Pandemic Journal, Day 414

My chiropractor surprised me this morning. Last week, we’d talked about barbecuing and baking, including the pretzels I’ve been making. He was interested, so I sent him the recipe and mentioned that I hadn’t tried making them with the diastatic malt powder that was listed as an optional ingredient.

We went there this morning, and he handed me a small bag of powder. It was diastatic malt – he’d ordered a jar the day we’d talked! He clearly takes his food preparation seriously.

Naturally, I wanted to make pretzels as soon as we got home to see if I could detect a difference with the malt powder.
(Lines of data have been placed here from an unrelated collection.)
(* ===== verification/FragInput.v ===== *)
(** * A fragmented datagram on the wire: [ip_input] with [ip_fragment_input]

    What becomes of the fragments of a UDP datagram for this host: the last one
    makes [ip_input] call itself with the reassembled packet, which goes to the
    socket without the last 20 bytes of the datagram, since the length of the data is
    taken for the length of the packet. *)

From S2P Require Import Prelude Bytes EtherFcs Checksum IpHeader RBTree RBIndex RBMap.
From S2P Require Import Rib QueueR Socket Udp Tcp Icmp IpDefer Ether Arp Fragment.
From S2P Require Import World Output IpFragments Config IpSend Input IpInput.

#[local] Open Scope Z_scope.

(** ** Frames *)

(** The receive buffer when a fragment has arrived, and the size of the data. *)
Definition frag_frame (h : ip_hdr) (data : list Z) (a : arrival) : list Z :=
  let '(f, c, junk) := a in wire_hdr (frag_ip h data f) c ++ chunk data f ++ junk.

Definition frag_size (h : ip_hdr) (data : list Z) (a : arrival) : Z :=
  ip_len (frag_ip h data (fragment_of a)).

Section kernel.
Context `{Kernel}.

(** The ingress thread on the frames of the fragments. *)
Fixpoint ingress_fragments (hdr : ether_hdr) (h : ip_hdr) (data : list Z) (fs : list arrival) : M unit :=
  match fs with
  | [] => mret tt
  | a :: fs =>
      _ ← ingress_frame 0 hdr (frag_frame h data a) (frag_size h data a);
      ingress_fragments hdr h data fs
  end.
End kernel.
I did a few things differently this time (beyond using the malt powder). I leveled the flour in the bowl instead of letting it pile up; I added the other dry ingredients except the yeast before the water (instead of putting the water in right after the flour); I put the yeast in the water and added them together as the final step before mixing.
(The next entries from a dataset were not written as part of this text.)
(* ===== verification/ArpInput.v ===== *)
(** * [arp_input] and the errors of [ether_input] on a configured stack

    A request is answered, a message of either kind teaches the stack its
    sender and sends what waited for it. *)

From S2P Require Import Prelude Bytes EtherFcs Checksum IpHeader RBTree RBIndex RBMap.
From S2P Require Import Rib QueueR Socket Udp Tcp Icmp IpDefer Ether Arp Fragment.
From S2P Require Import World Output IpFragments Config IpSend Input IpInput.

#[local] Open Scope Z_scope.

(** A message as it arrives. *)
Definition wire_arp (m : arp_ip) : list Z := arp_store (arp_hton m).

Section kernel.
Context `{ReliableKernel}.
Context (mac : list Z) (own mask elapsed : Z) (last : option (Z * list Z)).
Context (w : world) (Hcf : configured mac own mask elapsed last w).

(** The reply to a request for the address of the stack. *)
Definition arp_answer (hdr : ether_hdr) (m : arp_ip) (rest : list Z) (n : nat) : list (list Z) :=
  if bool_decide (arp_oper m = ARP_OPER_REQUEST) && bool_decide (arp_tpa m = own) then
    [ether_frame mac (h_src hdr) ETHER_PROTO_ARP (take n (wire_arp (reply_to m mac own) ++ rest))]
  else [].

Lemma arp_input_spec m rest n ps :
  arp_ok m → arp_htype m = ARP_HTYPE_ETHER → arp_ptype m = ETHER_PROTO_IPV4 → arp_spa m ≠ own →
  let last' := learn last (arp_spa m) (arp_sha m) in
  defer_holds (w_defer w) ps → no_sizes (w_defer w) → Forall (waiting_ok own mask) ps →
  ∃ w', configured mac own mask elapsed last' w' ∧ defer_holds (w_defer w') [] ∧
    no_sizes (w_defer w') ∧ w_udp w' = w_udp w ∧ w_tcp w' = w_tcp w ∧
    tx w' = tx w ++ flush_frames mac own last' (ip_global_id w) ps ∧
    arp_input (wire_arp m ++ rest) n w =
      (if bool_decide (arp_oper m = ARP_OPER_REQUEST) && bool_decide (arp_tpa m = own) then
         Done ((n, wire_arp (reply_to m mac own) ++ rest), w')
       else Done ((0, wire_arp m ++ rest), w')).
Proof.
  intros Hok Hht Hpt Hne last' Hd Hz Hps. pose proof Hok as Hok'. unfold arp_ok in Hok'.
  assert (Hr : 0 <= arp_spa m < 2 ^ 32 ∧ 0 <= arp_tpa m < 2 ^ 32) by lia. destruct Hr as [Hspa Htpa].
  clear Hok'.
  destruct (learn_configured mac own mask elapsed last w (arp_spa m) (arp_sha m) Hcf Hspa Hne)
    as (arp & Harp & Hcf1). fold (learn last (arp_spa m) (arp_sha m)) in Hcf1. fold last' in Hcf1.
  set (w1 := set_arp arp w) in *.
  destruct (handler_flushes mac own mask elapsed last' w1 ps 0 Hcf1 Hd Hz Hps)
    as (w' & Hfl & (E1 & E2 & E3 & E4 & E5 & _) & Hd' & Hz' & _ & Htx).
  assert (Hcf' : configured mac own mask elapsed last' w') by by eapply configured_ext.
  set (w2 := if bool_decide (arp_oper m = ARP_OPER_REQUEST) && negb (bool_decide (arp_tpa m = own))
             then with_errno ENOENT w' else w').
  assert (Hw2 : configured mac own mask elapsed last' w2 ∧ w_defer w2 = w_defer w' ∧ w_udp w2 = w_udp w' ∧
    w_tcp w2 = w_tcp w' ∧ tx w2 = tx w').
  { unfold w2. by destruct (_ && _); (split; [by eapply configured_ext|]). }
  destruct Hw2 as (G1 & G2 & G3 & G4 & G5).
  exists w2. rewrite G2, G3, G4, G5. do 3 (split; [done|]). split; [exact E4|]. split; [exact E5|]. split; [exact Htx|].
  clear G1 G2 G3 G4 G5.
  unfold arp_input, wire_arp.
  rewrite (lift_bind _ _ w (arp_hton m)) by (by apply arp_load_store, arp_hton_ok).
  rewrite arp_ntoh_hton by done. rewrite Hht, Hpt. rewrite !(bool_decide_true (_ = _)) by done. cbn [negb].
  rewrite (M_bind_done _ _ w _ _ (on_done w_arp set_arp _ w _ _ Harp)). fold w1.
  rewrite (M_bind_done _ _ w1 _ _ Hfl).
  unfold w2. clear w2. destruct (bool_decide (arp_oper m = ARP_OPER_REQUEST)); [|done]. cbn [andb].
  pose proof (own_lookup mac own mask elapsed last' w' Hcf' (arp_tpa m) Htpa) as Hlk.
  destruct (bool_decide (arp_tpa m = own)); rewrite (M_bind_done _ _ w' _ _ Hlk); [|done]. cbn [negb]. destruct Hcf'.
  rewrite (M_bind_done _ _ w' _ _ (handle2addr_ok w' mac cf_if)). cbn [default].
  assert (Hmk : arp_make_reply m mac own (arp_store (arp_hton m) ++ rest) =
    Done (arp_store (arp_hton (reply_to m mac own)) ++ rest)).
  { apply make_reply_done; [done|apply cf_mac|lia]. }
  by rewrite (lift_bind _ _ w' _ Hmk).
Qed.

(** ** Properties *)

(** C29: An ARP message for IPv4 over Ethernet, a request or a reply, from
    another host: the sender is learned, and what waited in the ring is sent or
    asked for again; a request for the address of the stack is then answered by
    one frame to its sender with the reply of [arp_exchange_resolves]; other
    messages are not answered. *)
Theorem arp_message_handled hdr m rest (n : nat) ps :
  h_proto hdr = ETHER_PROTO_ARP → arp_ok m → arp_htype m = ARP_HTYPE_ETHER →
  arp_ptype m = ETHER_PROTO_IPV4 → arp_spa m ≠ own → 28 <= Z.of_nat n <= 1500 →
  (n <= 28 + length rest)%nat →
  let last' := learn last (arp_spa m) (arp_sha m) in
  defer_holds (w_defer w) ps → no_sizes (w_defer w) → Forall (waiting_ok own mask) ps →
  ∃ m' w', ingress_frame 0 hdr (wire_arp m ++ rest) n w = Done (m', w') ∧
    configured mac own mask elapsed last' w' ∧ defer_holds (w_defer w') [] ∧
    tx w' = tx w ++ flush_frames mac own last' (ip_global_id w) ps ++ arp_answer hdr m rest n.
Proof.
  intros Hpr Hok Hht Hpt Hne Hn Hsz last' Hd Hz Hps.
  destruct (arp_input_spec m rest n ps Hok Hht Hpt Hne Hd Hz Hps) as (w' & Hcf' & Hd' & _ & _ & _ & Htx & Hrun).
  fold last' in Hcf', Htx.
  assert (Hfn : find_handler (h_proto hdr) ether_proto_handlers =
    Some (fun _ payload bsize => arp_input payload bsize)) by by rewrite Hpr.
  unfold arp_answer. destruct (bool_decide (arp_oper m = ARP_OPER_REQUEST) && bool_decide (arp_tpa m = own)).
  - pose proof (frame_answered hdr _ _ _ w mac n _ w' Hfn Hrun (cf_if _ _ _ _ _ _ Hcf')) as Hfr.
    eexists _, _. split; [apply Hfr; [|lia]|].
    { destruct Hcf'. unfold wire_arp. rewrite length_app, arp_store_length; [lia|apply cf_mac|apply Hok]. }
    split; [by eapply configured_ext|]. split; [done|]. simpl tx. by rewrite Htx, Hpr, <-app_assoc.
  - pose proof (frame_silent hdr _ _ _ w 0 _ w' Hfn Hrun ltac:(lia)) as Hfr.
    eexists _, _. split; [exact Hfr|]. split; [done|]. split; [done|]. by rewrite app_nil_r.
Qed.

(** The errors of the input path reach the caller of [ether_input] as -1 with
    [errno]: a frame of a type without a handler gives [EPROTONOSUPPORT], an ARP
    message that is not for Ethernet or not for IPv4 gives [EPROTOTYPE]; nothing
    is sent, nothing learned, the buffer is as it was. *)
Theorem ether_input_errors hdr payload n m rest :
  (h_proto hdr ∉ [ETHER_PROTO_ARP; ETHER_PROTO_IPV4] →
   ether_input hdr payload n w = Done ((-1, payload), with_errno EPROTONOSUPPORT w)) ∧
  (h_proto hdr = ETHER_PROTO_ARP → arp_ok m →
   arp_htype m ≠ ARP_HTYPE_ETHER ∨ arp_ptype m ≠ ETHER_PROTO_IPV4 →
   ether_input hdr (wire_arp m ++ rest) n w = Done ((-1, wire_arp m ++ rest), with_errno EPROTOTYPE w)).
Proof.
  split.
  - intros Hx. rewrite !not_elem_of_cons in Hx. destruct Hx as (Hx1 & Hx2 & _).
    assert (Hnone : find_handler (h_proto hdr) ether_proto_handlers = None).
    { cbn [find_handler ether_proto_handlers]. by rewrite !bool_decide_false by (intros E; symmetry in E; done). }
    unfold ether_input. by rewrite Hnone.
  - intros Hpr Hok Hty.
    assert (Hfn : find_handler (h_proto hdr) ether_proto_handlers =
      Some (fun _ payload bsize => arp_input payload bsize)) by by rewrite Hpr.
    assert (Hrun : arp_input (wire_arp m ++ rest) n w = Done ((- EPROTOTYPE, wire_arp m ++ rest), w)).
    { unfold arp_input, wire_arp.
      rewrite (lift_bind _ _ w (arp_hton m)) by (by apply arp_load_store, arp_hton_ok).
      rewrite arp_ntoh_hton by done. destruct (decide (arp_htype m = ARP_HTYPE_ETHER)) as [E|E].
      - rewrite (bool_decide_true (arp_htype m = _)) by done. cbn [negb].
        by rewrite bool_decide_false by tauto.
      - by rewrite (bool_decide_false (arp_htype m = _)) by done. }
    pose proof (input_handled hdr (wire_arp m ++ rest) n _ w _ _ _ Hfn Hrun) as Hin.
    rewrite Hin. by rewrite bool_decide_true by done.
Qed.
End kernel.

(** ** Witnesses *)
#[local] Opaque demo_up demo_known.

(** Who has the address of the stack? *)
Definition demo_request : arp_ip :=
  ArpIp ARP_HTYPE_ETHER ETHER_PROTO_IPV4 6 4 ARP_OPER_REQUEST mac_b DEMO_PEER (repeat 0 6) OWN_ADDR.

Lemma demo_request_ok : arp_ok demo_request.
Proof.
  unfold arp_ok, demo_request, DEMO_PEER, OWN_ADDR, ARP_HTYPE_ETHER, ETHER_PROTO_IPV4, ARP_OPER_REQUEST.
  simpl. lia.
Qed.

Definition demo_arp_ether : ether_hdr := EtherHdr mac_broadcast_addr mac_b ETHER_PROTO_ARP.

Lemma arp_message_handled_witness :
  let w := set_defer demo_waiting (demo_up demo_udp) in
  let last' := learn None (arp_spa demo_request) (arp_sha demo_request) in
  ∃ m' w', @ingress_frame accept_all 0 demo_arp_ether (wire_arp demo_request ++ repeat 0 18) 46%nat w = Done (m', w') ∧
    configured mac_a OWN_ADDR OWN_MASK 0 last' w' ∧ defer_holds (w_defer w') [] ∧
    tx w' = tx w ++ flush_frames mac_a OWN_ADDR last' (ip_global_id w) [(DEMO_PEER, 17, [1; 2; 3])] ++
      arp_answer mac_a OWN_ADDR demo_arp_ether demo_request (repeat 0 18) 46.
Proof.
  intros w last'. assert (Hcf : configured mac_a OWN_ADDR OWN_MASK 0 None w).
  { eapply configured_ext; [apply (demo_up_configured demo_udp)|reflexivity..]. }
  apply (@arp_message_handled accept_all accept_all_reliable mac_a OWN_ADDR OWN_MASK 0 None w Hcf
    demo_arp_ether demo_request (repeat 0 18) 46).
  - reflexivity.
  - apply demo_request_ok.
  - reflexivity.
  - reflexivity.
  - unfold demo_request, DEMO_PEER. simpl. lia.
  - lia.
  - simpl. lia.
  - apply demo_waiting_holds.
  - unfold no_sizes. apply (bool_decide_unpack _). vm_compute. done.
  - constructor; [|constructor]. split; [|done]. unfold DEMO_PEER, OWN_ADDR. simpl. lia.
Defined.

Definition demo_bad_request : arp_ip :=
  ArpIp 6 ETHER_PROTO_IPV4 6 4 ARP_OPER_REQUEST mac_b DEMO_PEER (repeat 0 6) OWN_ADDR.

Lemma ether_input_errors_witness :
  let w := demo_up demo_udp in
  @ether_input accept_all (EtherHdr mac_a mac_b 0x86dd) [1; 2] 2 w =
    Done ((-1, [1; 2]), with_errno EPROTONOSUPPORT w) ∧
  @ether_input accept_all demo_arp_ether (wire_arp demo_bad_request ++ []) 28 w =
    Done ((-1, wire_arp demo_bad_request ++ []), with_errno EPROTOTYPE w).
Proof.
  intros w. split.
  - apply (@ether_input_errors accept_all w (EtherHdr mac_a mac_b 0x86dd) [1; 2] 2 demo_request []).
    rewrite !not_elem_of_cons. split_and!; [done|done|]. apply not_elem_of_nil.
  - apply (@ether_input_errors accept_all w demo_arp_ether [] 28 demo_bad_request []).
    + reflexivity.
    + unfold arp_ok, demo_bad_request, DEMO_PEER, OWN_ADDR, ETHER_PROTO_IPV4, ARP_OPER_REQUEST. simpl. lia.
    + left. done.
Defined.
The dough seemed to form more quickly than usual, but, as usual, there was a lot of flour that didn’t get incorporated. I added some water – perhaps 3 or 4 ounces – and kept mixing; I wound up with a moist lump of dough that came off the dough hooks and the side of the bowl much more easily than usual.

The dough rose; when I went to fold it, it seemed stickier than normal, but not unreasonably so. But when I tried to shape it into logs, it was almost too sticky to deal with – I had to put a lot of flour on my hands and on the board to get it to work.

It rose a lot in the 20 minutes that I let it rest before making the pretzels – and it was still very very sticky. But I persevered.

When it came time to boil the pretzels, I had more problems – several of them fell apart in the water. And they were sticking to the parchment paper. And some of them seemed to retain liquid. But I got them done and put them on two sheet pans and into the oven.

The pretzels on the top sheet pan looked properly baked after 14 minutes so I took them out of the oven and moved the bottom pan to the top – usually, I have to bake the bottom pretzels for an extra two minutes. Today, though, they didn’t look brown even after three minutes – I finally took them out and let them all cool.

When I cut into one of the pretzels from the bottom batch, the inside looked weird and felt gooey. We didn’t eat it. Nor either of the next two I tested.

I don’t know what happened – my guess is that I added far too much water at the start of the process when I wanted to incorporate all of the flour. Maybe I should ignore the surplus flour next time? Advice welcome!

I’m not sure if I could tell the difference in flavor from the malt, but the pretzel we did eat was good. And we have half the batch left to try.